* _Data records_
::::::

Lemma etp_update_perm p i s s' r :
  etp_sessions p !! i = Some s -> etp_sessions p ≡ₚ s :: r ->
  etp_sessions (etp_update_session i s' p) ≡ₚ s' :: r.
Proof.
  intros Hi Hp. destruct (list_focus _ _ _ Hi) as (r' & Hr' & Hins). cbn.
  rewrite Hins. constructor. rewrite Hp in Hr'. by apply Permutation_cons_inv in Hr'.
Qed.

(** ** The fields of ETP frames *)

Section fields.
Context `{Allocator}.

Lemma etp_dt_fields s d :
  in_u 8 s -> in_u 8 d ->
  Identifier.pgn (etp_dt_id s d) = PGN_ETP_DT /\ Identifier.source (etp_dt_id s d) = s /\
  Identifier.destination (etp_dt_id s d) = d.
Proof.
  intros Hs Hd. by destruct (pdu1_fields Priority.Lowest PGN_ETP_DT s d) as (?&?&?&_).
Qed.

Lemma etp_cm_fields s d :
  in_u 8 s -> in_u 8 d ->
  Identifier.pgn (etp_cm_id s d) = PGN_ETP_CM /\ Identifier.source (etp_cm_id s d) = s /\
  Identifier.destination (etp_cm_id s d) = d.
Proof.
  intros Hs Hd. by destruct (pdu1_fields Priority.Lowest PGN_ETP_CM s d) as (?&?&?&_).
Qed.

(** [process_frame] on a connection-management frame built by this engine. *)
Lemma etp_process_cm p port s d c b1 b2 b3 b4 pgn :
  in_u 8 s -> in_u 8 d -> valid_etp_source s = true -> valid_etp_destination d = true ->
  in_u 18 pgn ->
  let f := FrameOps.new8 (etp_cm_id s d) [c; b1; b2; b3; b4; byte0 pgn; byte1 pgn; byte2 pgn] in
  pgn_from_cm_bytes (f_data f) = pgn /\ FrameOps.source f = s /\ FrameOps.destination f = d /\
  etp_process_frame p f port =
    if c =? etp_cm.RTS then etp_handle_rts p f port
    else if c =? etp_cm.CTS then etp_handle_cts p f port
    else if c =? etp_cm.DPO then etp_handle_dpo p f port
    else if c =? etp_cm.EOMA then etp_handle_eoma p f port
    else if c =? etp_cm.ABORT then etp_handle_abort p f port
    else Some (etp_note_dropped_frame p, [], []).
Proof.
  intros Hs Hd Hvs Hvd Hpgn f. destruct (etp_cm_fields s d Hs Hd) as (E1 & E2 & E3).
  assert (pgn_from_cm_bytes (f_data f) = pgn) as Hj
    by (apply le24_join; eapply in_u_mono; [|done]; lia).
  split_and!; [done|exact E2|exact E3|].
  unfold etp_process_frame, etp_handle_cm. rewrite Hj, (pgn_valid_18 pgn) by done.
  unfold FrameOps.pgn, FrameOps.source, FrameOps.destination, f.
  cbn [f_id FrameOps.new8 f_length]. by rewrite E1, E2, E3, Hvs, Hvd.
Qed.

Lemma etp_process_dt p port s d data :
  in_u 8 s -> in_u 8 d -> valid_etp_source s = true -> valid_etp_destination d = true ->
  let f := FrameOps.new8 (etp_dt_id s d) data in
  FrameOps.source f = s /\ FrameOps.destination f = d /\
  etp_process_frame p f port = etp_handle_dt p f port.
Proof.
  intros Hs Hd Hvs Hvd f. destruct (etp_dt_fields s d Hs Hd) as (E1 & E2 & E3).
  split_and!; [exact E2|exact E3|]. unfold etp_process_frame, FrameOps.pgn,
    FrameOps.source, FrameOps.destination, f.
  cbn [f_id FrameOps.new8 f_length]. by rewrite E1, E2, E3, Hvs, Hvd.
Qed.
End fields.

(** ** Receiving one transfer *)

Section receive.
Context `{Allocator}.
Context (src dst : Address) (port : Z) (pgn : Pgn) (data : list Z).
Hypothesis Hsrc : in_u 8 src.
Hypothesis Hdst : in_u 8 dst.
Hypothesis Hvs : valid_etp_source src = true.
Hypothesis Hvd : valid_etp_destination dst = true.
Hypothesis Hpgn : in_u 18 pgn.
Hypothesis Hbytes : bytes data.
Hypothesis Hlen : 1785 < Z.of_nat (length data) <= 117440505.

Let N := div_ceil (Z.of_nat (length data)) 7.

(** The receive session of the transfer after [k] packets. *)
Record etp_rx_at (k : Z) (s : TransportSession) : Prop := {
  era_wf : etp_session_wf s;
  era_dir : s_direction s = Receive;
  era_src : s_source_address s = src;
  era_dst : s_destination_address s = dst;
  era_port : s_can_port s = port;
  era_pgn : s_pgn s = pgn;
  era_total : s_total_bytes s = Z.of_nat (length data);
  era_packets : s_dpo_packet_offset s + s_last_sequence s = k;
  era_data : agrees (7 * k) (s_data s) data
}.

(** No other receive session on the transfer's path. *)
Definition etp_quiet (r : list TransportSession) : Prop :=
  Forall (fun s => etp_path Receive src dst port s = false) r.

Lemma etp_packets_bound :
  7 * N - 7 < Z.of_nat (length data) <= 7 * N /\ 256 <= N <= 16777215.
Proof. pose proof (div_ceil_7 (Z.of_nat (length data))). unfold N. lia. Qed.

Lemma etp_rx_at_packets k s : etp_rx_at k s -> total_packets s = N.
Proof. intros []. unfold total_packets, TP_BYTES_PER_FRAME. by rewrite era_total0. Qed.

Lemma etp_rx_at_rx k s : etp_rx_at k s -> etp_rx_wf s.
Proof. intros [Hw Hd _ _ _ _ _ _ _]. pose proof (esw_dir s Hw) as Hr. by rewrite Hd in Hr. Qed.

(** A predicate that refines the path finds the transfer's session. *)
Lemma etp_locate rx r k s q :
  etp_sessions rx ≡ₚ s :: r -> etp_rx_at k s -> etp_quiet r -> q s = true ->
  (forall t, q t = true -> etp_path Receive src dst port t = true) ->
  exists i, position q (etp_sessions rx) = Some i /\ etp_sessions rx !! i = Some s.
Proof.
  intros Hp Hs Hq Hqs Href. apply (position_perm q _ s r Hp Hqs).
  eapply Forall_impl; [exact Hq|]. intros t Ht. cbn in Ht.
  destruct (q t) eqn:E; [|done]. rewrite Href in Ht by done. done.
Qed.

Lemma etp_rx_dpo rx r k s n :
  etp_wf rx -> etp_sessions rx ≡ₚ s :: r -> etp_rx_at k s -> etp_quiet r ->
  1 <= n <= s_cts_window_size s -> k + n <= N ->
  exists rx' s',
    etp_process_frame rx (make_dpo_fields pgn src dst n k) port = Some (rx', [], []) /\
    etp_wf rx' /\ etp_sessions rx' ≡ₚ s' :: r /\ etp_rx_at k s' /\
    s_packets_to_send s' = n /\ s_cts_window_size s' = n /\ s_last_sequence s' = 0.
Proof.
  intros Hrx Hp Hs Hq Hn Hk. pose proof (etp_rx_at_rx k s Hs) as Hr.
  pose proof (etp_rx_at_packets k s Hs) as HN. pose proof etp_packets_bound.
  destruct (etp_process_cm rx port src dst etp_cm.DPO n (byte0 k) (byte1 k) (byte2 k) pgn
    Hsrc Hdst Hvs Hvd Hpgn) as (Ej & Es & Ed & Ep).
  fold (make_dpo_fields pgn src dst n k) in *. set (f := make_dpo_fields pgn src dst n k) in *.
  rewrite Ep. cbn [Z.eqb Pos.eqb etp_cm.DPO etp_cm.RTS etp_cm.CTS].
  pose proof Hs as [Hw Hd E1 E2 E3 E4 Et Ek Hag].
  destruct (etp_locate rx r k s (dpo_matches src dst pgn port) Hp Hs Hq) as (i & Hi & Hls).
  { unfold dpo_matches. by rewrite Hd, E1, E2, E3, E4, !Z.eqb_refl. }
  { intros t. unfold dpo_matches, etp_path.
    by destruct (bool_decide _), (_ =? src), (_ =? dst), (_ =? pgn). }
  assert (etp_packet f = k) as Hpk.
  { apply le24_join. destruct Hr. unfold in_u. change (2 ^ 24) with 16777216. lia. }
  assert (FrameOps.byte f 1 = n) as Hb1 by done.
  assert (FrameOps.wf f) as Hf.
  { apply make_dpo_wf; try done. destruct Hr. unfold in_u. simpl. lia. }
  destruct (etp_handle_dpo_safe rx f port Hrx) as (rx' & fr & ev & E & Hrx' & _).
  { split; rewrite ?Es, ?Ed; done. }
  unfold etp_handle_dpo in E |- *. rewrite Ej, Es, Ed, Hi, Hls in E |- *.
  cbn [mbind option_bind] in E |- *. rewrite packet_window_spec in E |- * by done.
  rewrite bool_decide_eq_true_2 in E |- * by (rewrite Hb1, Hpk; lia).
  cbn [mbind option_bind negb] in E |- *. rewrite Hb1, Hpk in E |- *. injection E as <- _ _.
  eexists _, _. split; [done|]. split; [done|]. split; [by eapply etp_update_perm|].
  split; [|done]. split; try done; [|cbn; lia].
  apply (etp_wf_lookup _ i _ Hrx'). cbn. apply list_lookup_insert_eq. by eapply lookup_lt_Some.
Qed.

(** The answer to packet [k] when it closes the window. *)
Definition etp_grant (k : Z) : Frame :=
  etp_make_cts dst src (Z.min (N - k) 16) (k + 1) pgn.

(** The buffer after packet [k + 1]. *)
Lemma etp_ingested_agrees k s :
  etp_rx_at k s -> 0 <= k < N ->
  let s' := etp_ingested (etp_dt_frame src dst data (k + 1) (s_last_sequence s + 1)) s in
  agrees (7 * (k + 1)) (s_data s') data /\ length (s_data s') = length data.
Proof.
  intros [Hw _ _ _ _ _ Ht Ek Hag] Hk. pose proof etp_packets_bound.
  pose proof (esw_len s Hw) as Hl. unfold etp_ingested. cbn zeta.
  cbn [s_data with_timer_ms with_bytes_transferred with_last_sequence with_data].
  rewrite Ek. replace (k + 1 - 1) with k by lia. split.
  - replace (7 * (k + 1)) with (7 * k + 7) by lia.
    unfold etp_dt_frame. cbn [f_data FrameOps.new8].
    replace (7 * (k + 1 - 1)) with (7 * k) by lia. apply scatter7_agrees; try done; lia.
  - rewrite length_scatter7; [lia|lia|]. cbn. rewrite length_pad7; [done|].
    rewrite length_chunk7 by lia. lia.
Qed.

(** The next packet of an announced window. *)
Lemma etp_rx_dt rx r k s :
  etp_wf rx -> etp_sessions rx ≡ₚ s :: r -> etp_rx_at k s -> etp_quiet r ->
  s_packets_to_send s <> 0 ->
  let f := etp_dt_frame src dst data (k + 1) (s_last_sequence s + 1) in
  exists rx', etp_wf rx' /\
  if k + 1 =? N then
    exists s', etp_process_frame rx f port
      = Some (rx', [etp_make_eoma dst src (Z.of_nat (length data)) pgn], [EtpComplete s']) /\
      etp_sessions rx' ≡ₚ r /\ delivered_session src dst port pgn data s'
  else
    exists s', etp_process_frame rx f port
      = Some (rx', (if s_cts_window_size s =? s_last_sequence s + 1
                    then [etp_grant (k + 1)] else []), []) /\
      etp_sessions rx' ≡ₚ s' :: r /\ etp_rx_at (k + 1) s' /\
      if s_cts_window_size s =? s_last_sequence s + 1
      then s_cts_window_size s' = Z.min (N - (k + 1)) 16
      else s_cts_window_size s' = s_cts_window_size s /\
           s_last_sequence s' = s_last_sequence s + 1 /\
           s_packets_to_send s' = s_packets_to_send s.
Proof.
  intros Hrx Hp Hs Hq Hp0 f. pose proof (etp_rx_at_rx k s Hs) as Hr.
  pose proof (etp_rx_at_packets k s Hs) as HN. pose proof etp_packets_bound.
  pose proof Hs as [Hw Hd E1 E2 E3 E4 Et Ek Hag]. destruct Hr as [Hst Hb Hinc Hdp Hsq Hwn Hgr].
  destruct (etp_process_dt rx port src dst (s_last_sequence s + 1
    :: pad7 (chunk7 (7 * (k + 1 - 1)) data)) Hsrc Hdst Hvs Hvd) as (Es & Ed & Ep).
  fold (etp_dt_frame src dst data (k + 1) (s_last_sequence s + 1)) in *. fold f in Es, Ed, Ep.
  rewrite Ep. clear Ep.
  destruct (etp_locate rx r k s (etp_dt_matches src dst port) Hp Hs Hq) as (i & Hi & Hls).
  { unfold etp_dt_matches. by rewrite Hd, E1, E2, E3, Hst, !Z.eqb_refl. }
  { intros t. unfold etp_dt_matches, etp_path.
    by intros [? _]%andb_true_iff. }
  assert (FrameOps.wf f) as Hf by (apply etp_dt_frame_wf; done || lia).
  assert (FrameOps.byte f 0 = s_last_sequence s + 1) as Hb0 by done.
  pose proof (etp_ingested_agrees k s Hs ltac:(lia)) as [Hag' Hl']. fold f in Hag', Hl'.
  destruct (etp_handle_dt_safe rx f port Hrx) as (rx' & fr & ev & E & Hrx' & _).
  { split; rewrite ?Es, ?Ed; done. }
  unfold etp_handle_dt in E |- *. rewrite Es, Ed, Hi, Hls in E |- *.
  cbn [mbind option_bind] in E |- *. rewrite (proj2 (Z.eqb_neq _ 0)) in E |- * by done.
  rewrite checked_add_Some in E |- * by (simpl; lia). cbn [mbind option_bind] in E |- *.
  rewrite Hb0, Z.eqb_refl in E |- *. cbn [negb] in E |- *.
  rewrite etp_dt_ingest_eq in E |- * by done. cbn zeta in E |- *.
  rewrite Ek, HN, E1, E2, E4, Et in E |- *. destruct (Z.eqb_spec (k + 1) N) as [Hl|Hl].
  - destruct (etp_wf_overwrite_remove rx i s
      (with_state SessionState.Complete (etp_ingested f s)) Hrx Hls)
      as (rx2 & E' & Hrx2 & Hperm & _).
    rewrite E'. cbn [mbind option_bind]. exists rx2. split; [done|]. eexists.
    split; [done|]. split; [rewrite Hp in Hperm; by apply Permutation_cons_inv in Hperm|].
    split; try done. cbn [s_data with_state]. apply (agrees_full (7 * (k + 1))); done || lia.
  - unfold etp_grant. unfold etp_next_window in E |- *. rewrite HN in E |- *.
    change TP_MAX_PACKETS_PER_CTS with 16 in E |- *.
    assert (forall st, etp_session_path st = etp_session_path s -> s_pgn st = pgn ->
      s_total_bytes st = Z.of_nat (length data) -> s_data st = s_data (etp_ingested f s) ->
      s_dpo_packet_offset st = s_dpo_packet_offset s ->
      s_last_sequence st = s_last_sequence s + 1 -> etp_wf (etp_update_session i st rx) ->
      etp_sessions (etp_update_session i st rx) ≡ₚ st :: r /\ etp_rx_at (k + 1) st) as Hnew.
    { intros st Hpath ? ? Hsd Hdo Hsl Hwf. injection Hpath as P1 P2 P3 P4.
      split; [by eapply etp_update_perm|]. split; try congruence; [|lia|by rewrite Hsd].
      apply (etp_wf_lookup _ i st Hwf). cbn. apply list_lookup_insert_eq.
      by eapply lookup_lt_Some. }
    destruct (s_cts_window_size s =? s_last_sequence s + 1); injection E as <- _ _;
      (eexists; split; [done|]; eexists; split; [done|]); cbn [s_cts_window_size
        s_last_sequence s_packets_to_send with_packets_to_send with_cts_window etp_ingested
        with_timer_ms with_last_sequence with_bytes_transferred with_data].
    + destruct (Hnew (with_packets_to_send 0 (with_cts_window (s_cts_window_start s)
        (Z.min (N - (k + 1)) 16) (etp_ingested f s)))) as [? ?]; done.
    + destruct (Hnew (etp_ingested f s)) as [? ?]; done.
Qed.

::::::

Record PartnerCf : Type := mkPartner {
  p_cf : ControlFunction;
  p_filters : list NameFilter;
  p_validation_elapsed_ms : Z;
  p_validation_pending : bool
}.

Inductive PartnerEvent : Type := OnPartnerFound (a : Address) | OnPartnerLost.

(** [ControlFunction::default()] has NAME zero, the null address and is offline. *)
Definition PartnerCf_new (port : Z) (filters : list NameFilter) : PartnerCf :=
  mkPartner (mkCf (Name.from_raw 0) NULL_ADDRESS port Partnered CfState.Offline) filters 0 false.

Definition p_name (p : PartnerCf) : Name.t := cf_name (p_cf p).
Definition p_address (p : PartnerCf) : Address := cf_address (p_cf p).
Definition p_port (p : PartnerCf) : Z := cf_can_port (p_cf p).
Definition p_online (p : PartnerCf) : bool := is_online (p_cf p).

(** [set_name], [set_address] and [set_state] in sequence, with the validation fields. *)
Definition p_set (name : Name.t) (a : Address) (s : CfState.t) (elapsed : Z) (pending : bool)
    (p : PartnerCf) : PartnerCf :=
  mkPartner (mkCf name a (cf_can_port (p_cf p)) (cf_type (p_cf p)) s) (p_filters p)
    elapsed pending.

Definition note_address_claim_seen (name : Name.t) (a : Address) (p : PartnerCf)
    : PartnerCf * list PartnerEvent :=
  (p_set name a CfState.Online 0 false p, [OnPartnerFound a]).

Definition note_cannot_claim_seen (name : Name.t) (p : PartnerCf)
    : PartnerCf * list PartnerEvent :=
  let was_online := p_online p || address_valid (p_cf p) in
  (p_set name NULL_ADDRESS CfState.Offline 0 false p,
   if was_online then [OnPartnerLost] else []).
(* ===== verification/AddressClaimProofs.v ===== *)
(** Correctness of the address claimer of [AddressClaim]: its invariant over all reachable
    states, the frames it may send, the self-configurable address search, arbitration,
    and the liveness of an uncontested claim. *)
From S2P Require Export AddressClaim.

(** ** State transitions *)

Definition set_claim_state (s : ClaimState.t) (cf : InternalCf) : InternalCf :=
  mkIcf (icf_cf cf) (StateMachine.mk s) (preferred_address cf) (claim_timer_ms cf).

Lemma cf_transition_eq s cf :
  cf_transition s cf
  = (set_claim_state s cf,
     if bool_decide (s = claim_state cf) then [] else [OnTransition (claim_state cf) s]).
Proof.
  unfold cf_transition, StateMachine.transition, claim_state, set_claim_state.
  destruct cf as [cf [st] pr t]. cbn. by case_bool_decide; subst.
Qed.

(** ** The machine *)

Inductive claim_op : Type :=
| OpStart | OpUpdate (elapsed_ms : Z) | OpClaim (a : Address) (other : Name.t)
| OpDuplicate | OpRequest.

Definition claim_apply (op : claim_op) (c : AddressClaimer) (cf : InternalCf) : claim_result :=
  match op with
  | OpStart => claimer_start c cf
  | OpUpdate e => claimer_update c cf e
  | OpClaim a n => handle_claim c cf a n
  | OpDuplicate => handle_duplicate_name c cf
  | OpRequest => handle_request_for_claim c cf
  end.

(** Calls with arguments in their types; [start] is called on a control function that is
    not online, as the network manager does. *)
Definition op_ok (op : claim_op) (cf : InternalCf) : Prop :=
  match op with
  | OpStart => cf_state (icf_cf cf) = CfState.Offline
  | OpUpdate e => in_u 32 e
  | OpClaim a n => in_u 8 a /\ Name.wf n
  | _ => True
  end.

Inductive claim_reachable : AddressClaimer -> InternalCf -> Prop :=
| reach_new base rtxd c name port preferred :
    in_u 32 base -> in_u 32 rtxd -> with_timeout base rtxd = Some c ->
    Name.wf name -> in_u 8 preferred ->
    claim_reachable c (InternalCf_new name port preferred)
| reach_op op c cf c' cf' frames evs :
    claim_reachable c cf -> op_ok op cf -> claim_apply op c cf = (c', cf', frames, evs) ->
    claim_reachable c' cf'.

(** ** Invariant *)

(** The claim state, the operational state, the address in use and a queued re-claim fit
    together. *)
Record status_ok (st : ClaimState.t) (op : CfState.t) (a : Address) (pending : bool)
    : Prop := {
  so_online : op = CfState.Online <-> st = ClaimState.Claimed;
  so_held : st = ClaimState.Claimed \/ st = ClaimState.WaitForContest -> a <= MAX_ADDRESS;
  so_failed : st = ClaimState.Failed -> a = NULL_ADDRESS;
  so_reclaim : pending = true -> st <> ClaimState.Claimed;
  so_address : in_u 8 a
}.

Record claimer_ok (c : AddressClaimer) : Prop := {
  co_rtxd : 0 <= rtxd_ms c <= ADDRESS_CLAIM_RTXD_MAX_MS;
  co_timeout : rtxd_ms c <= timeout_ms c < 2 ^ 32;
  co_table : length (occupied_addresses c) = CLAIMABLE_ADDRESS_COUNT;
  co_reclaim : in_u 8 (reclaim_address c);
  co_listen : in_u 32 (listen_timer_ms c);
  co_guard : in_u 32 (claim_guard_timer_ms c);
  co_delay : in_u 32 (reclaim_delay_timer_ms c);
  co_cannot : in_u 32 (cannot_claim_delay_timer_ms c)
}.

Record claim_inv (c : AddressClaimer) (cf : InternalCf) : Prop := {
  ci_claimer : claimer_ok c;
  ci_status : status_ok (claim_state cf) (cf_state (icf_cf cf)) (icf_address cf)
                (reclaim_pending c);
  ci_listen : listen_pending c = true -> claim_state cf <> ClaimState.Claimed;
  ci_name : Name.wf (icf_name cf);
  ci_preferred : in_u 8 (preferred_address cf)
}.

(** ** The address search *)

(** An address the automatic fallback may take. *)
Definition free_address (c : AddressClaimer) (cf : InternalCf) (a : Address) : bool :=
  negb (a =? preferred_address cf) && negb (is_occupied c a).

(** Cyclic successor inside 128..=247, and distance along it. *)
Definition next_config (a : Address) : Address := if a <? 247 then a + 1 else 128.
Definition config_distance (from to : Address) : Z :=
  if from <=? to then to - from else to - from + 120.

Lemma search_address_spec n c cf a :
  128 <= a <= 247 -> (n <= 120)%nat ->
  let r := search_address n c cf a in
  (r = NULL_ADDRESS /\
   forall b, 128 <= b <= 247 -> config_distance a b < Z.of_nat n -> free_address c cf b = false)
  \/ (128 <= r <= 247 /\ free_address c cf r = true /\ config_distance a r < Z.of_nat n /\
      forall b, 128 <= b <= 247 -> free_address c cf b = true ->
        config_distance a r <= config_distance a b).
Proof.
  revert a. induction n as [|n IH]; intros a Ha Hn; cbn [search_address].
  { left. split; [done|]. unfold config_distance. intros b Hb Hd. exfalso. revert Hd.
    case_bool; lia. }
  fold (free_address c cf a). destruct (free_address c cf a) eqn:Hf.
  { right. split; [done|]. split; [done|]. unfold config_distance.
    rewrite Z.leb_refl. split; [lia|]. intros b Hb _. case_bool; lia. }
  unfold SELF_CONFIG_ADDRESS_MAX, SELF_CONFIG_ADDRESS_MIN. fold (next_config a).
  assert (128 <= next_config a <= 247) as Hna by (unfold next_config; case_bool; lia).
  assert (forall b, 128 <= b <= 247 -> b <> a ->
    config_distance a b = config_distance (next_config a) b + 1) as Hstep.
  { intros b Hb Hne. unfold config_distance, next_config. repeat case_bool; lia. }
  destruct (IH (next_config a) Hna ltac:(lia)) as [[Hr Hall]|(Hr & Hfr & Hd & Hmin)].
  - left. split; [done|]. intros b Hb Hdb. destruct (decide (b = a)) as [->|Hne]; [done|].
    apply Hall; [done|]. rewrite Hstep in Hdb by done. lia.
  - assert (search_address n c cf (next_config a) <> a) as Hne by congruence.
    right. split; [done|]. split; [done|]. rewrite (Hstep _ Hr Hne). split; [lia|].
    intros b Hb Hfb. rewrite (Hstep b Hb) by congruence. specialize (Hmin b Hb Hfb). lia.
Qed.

::::::

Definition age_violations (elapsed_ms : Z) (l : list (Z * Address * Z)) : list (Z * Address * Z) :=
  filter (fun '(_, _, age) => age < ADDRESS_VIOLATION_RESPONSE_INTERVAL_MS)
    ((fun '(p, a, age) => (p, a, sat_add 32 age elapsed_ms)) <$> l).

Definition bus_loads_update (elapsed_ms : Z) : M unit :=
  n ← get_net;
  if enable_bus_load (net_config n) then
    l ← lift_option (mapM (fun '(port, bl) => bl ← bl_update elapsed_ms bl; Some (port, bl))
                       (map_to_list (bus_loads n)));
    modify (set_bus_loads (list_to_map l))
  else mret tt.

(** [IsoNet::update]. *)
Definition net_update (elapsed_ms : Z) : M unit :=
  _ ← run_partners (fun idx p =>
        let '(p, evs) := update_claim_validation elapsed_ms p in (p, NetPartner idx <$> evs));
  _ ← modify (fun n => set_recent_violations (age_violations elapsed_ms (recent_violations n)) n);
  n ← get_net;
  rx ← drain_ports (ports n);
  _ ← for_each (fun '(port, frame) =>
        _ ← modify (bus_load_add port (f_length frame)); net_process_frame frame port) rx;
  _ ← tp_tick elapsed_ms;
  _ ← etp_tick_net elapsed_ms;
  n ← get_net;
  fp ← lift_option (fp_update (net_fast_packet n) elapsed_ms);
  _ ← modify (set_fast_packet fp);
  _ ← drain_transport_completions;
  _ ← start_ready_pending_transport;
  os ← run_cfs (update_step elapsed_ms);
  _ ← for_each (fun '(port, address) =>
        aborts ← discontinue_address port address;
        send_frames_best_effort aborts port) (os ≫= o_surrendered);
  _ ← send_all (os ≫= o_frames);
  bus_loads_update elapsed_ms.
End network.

::::::

* _How to complete this task_
Check every line of the data for the string "left". Give the number of lines that have it, and only that.

* _Response area_
2